Task »
Write out exactly the lines from the first line of the records below through the line that contains "(** [Identity::load_or_generate] *)", and stop there.

Collected data »
(** [Identity::load_or_generate_at] *)
Definition load_or_generate_at (cert_path key_path common_name : str) : prog idE (anyhow Identity) :=
  both <- both_exist cert_path key_path ;;
  if (both : bool) then
    cert_pem <-? ic (ReadToString cert_path) ;;
    key_pem <-? ic (ReadToString key_path) ;;
    fp <-? liftr (fingerprint_of_pem cert_pem) ;;
    Ret (Ok (MkIdentity cert_pem key_pem fp))
  else
    id <-? generate common_name ;;
    _ <-? ensure_parent cert_path ;;
    _ <-? ensure_parent key_path ;;
    _ <-? ic (FsWrite cert_path (id_cert_pem id)) ;;
    _ <-? write_key key_path (id_key_pem id) ;;
    Ret (Ok id).

(** [Identity::load_or_generate] *)
Definition load_or_generate (dir name common_name : str) : prog idE (anyhow Identity) :=
  load_or_generate_at (path_join dir (name ++ lit ".crt")) (path_join dir (name ++ lit ".key")) common_name.
End Identity.

(** ** What the calls do

    The ghost state keeps the disk, the directories' modes, the private keys made
    so far, and the files into which bytes of a key have been written. *)

Record keyring := MkKeyring {
  kr_disk : disk;
  kr_dirs : gmap str Z;
  kr_keys : list str;
  kr_holding : gset str
}.

Definition set_kdisk (d : disk) (g : keyring) : keyring :=
  MkKeyring d (kr_dirs g) (kr_keys g) (kr_holding g).
Definition hold (p text : str) (g : keyring) : keyring :=
  MkKeyring (kr_disk g) (kr_dirs g) (kr_keys g)
    (if bool_decide (text ∈ kr_keys g) then {[p]} ∪ kr_holding g else kr_holding g).

(** The mode a call leaves: an existing file keeps its own. *)
Definition mode_at (d : disk) (p : str) (new : Z) : Z :=
  match d !! p with Some f => df_mode f | None => new end.

Definition prefix_of_text (t text : str) : Prop := exists n, t = take n text.

(** What may be on disk after writing [text] into [p] whose mode is [m]: all of
    it on success, and otherwise any part or the old file. *)
Definition wrote (d : disk) (p text : str) (m : Z) (x : anyhow unit) (d' : disk) : Prop :=
  match x with
  | Ok _ => d' = <[p := DiskFile text m]> d
  | Err _ => d' = d \/ exists t, prefix_of_text t text /\ d' = <[p := DiskFile t m]> d
  end.

Definition id_step {X} (e : idE X) : keyring -> X -> keyring -> Prop :=
  match e in idE X return keyring -> X -> keyring -> Prop with
  | PathExists p => fun g x g' =>
      g' = g /\ x = bool_decide (is_Some (kr_disk g !! p)) || bool_decide (is_Some (kr_dirs g !! p))
  | ReadToString p => fun g x g' =>
      g' = g /\ match x with Ok t => df_text <$> kr_disk g !! p = Some t | Err _ => True end
  | CreateDirAll p => fun g _ g' => exists dirs, kr_dirs g ⊆ dirs /\
      g' = MkKeyring (kr_disk g) dirs (kr_keys g) (kr_holding g)
  | SetDirMode p m => fun g x g' => g' = match x with
      | Ok _ => MkKeyring (kr_disk g) (alter (fun _ => m) p (kr_dirs g)) (kr_keys g) (kr_holding g)
      | Err _ => g
      end
  | FsWrite p text => fun g x g' => exists umask d',
      wrote (kr_disk g) p text (mode_at (kr_disk g) p (Z.land 0x1b6 (Z.lnot umask))) x d' /\
      g' = hold p text (set_kdisk d' g)
  | OpenTrunc p m => fun g x g' => match x with
      | Ok _ => exists umask, g' = MkKeyring
          (<[p := DiskFile [] (mode_at (kr_disk g) p (Z.land m (Z.lnot umask)))]> (kr_disk g))
          (kr_dirs g) (kr_keys g) (kr_holding g ∖ {[p]})
      | Err _ => g' = g
      end
  | SetFileMode p m => fun g x g' => g' = match x with
      | Ok _ => set_kdisk (alter (fun f => DiskFile (df_text f) m) p (kr_disk g)) g
      | Err _ => g
      end
  | WriteAll p text => fun g x g' => exists d',
      wrote (kr_disk g) p text (mode_at (kr_disk g) p 0) x d' /\ g' = hold p text (set_kdisk d' g)
  | SelfSigned _ _ _ _ => fun g x g' => match x with
      | Ok (cert, key) => g' = MkKeyring (kr_disk g) (kr_dirs g) (key :: kr_keys g) (kr_holding g) /\
          cert ∉ key :: kr_keys g
      | Err _ => g' = g
      end
  end.

(** Key bytes are only in files that their owner alone can read. *)
Definition owner_only (g : keyring) : Prop :=
  forall p, p ∈ kr_holding g -> df_mode <$> kr_disk g !! p = Some 0x180.

(** The program owes [owner_only] at every call it makes. *)
Definition id_spec : spec idE keyring :=
  Spec _ _ (fun _ _ g => owner_only g) (fun X e g x g' => id_step e g x g').

(** ** Lemmas *)

Lemma wrote_mode d p text new x d' q :
  wrote d p text (mode_at d p new) x d' ->
  forall m, df_mode <$> d !! q = Some m -> df_mode <$> d' !! q = Some m.
Proof.
  intros Hw m Hm. assert (forall t, df_mode <$> <[p := DiskFile t (mode_at d p new)]> d !! q = Some m) as H.
  { intros t. destruct (decide (q = p)) as [->|Hne]; [|by rewrite lookup_insert_ne].
    rewrite lookup_insert_eq. simpl. unfold mode_at. by destruct (d !! p). }
  destruct x; simpl in Hw; [by subst|]. destruct Hw as [->|(t & _ & ->)]; [done|apply H].
Qed.

Lemma wrote_other d p text m x d' q : wrote d p text m x d' -> q <> p -> d' !! q = d !! q.
Proof.
  intros Hw Hne. destruct x; simpl in Hw; [subst; by rewrite lookup_insert_ne|].
  destruct Hw as [->|(t & _ & ->)]; [done|by rewrite lookup_insert_ne].
Qed.

(** Writing what is no key, anywhere. *)
Lemma owner_only_plain g p text new x d' :
  owner_only g -> text ∉ kr_keys g -> wrote (kr_disk g) p text (mode_at (kr_disk g) p new) x d' ->
  owner_only (hold p text (set_kdisk d' g)).
Proof.
  intros Ho Ht Hw q. unfold hold. simpl. rewrite bool_decide_false by done. intros Hq.
  eapply wrote_mode; [done|]. by apply Ho.
Qed.

(** Writing a key into a file locked down before. *)
Lemma owner_only_key g p text new x d' :
  owner_only g -> df_mode <$> kr_disk g !! p = Some 0x180 ->
  wrote (kr_disk g) p text (mode_at (kr_disk g) p new) x d' ->
  owner_only (hold p text (set_kdisk d' g)).
Proof.
  intros Ho Hp Hw q. unfold hold. simpl. intros Hq. eapply wrote_mode; [done|].
  case_bool_decide; [|by apply Ho]. apply elem_of_union in Hq as [->%elem_of_singleton|Hq]; [done|by apply Ho].
Qed.

Lemma owner_only_dirs g dirs :
  owner_only g -> owner_only (MkKeyring (kr_disk g) dirs (kr_keys g) (kr_holding g)).
Proof. done. Qed.

(** Directories are prepared without touching files. *)
Definition same_files (g g' : keyring) : Prop :=
  kr_disk g' = kr_disk g /\ kr_keys g' = kr_keys g /\ kr_holding g' = kr_holding g.

Lemma wp_ensure_parent path g :
  owner_only g -> wp id_spec (ensure_parent path) g (fun _ g' => owner_only g' /\ same_files g g').
Proof.
  intros Ho. unfold ensure_parent. destruct (path_parent path) as [dir|]; [|by apply wp_ret].
  apply wp_bindr, wp_call; [done|]. intros [[]|e] g1 (dirs & _ & ->); [|done].
  apply wp_bind, wp_call; [done|]. intros [[]|e] g2 ->; by apply wp_ret.
Qed.

(** [write_key]: the key is on disk, for the owner alone, or an error is returned. *)
Lemma wp_write_key path pem g :
  owner_only g ->
  wp id_spec (write_key path pem) g (fun r g' => owner_only g' /\
    (forall q, q <> path -> kr_disk g' !! q = kr_disk g !! q) /\ kr_keys g' = kr_keys g /\
    (r = Ok tt -> kr_disk g' !! path = Some (DiskFile pem 0x180))).
Proof.
  intros Ho. unfold write_key. apply wp_bindr, wp_call; [done|]. intros [[]|e] g1; simpl; [|by intros ->].
  intros [umask ->]. set (g1 := MkKeyring _ _ _ _).
  assert (owner_only g1) as Ho1.
  { intros q [Hq Hne]%elem_of_difference. simpl. rewrite lookup_insert_ne by set_solver. by apply Ho. }
  apply wp_bindr, wp_call; [done|]. intros [[]|e] g2; simpl; intros ->.
  2:{ split_and!; [done| |done|done]. intros q Hq. simpl. by rewrite lookup_insert_ne. }
  set (g2 := set_kdisk _ g1).
  assert (kr_disk g2 !! path = Some (DiskFile [] 0x180)) as Hp.
  { simpl. by rewrite lookup_alter_eq, lookup_insert_eq. }
  assert (owner_only g2) as Ho2.
  { intros q Hq. destruct (decide (q = path)) as [->|Hne]; [by rewrite Hp|].
    simpl. rewrite lookup_alter_ne by done. by apply Ho1. }
  apply wp_call; [done|]. intros x g3 (d' & Hw & ->). split_and!.
  - eapply owner_only_key; [done|by rewrite Hp|exact Hw].
  - intros q Hq. unfold hold. simpl. rewrite (wrote_other _ _ _ _ _ _ _ Hw Hq). simpl.
    by rewrite lookup_alter_ne, lookup_insert_ne.
  - done.
  - intros ->. simpl in Hw. rewrite Hw. unfold hold, mode_at. simpl.
    by rewrite lookup_insert_eq, lookup_alter_eq, lookup_insert_eq.
Qed.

Finished exercise »
(** [Identity::load_or_generate_at] *)
Definition load_or_generate_at (cert_path key_path common_name : str) : prog idE (anyhow Identity) :=
  both <- both_exist cert_path key_path ;;
  if (both : bool) then
    cert_pem <-? ic (ReadToString cert_path) ;;
    key_pem <-? ic (ReadToString key_path) ;;
    fp <-? liftr (fingerprint_of_pem cert_pem) ;;
    Ret (Ok (MkIdentity cert_pem key_pem fp))
  else
    id <-? generate common_name ;;
    _ <-? ensure_parent cert_path ;;
    _ <-? ensure_parent key_path ;;
    _ <-? ic (FsWrite cert_path (id_cert_pem id)) ;;
    _ <-? write_key key_path (id_key_pem id) ;;
    Ret (Ok id).

(** [Identity::load_or_generate] *)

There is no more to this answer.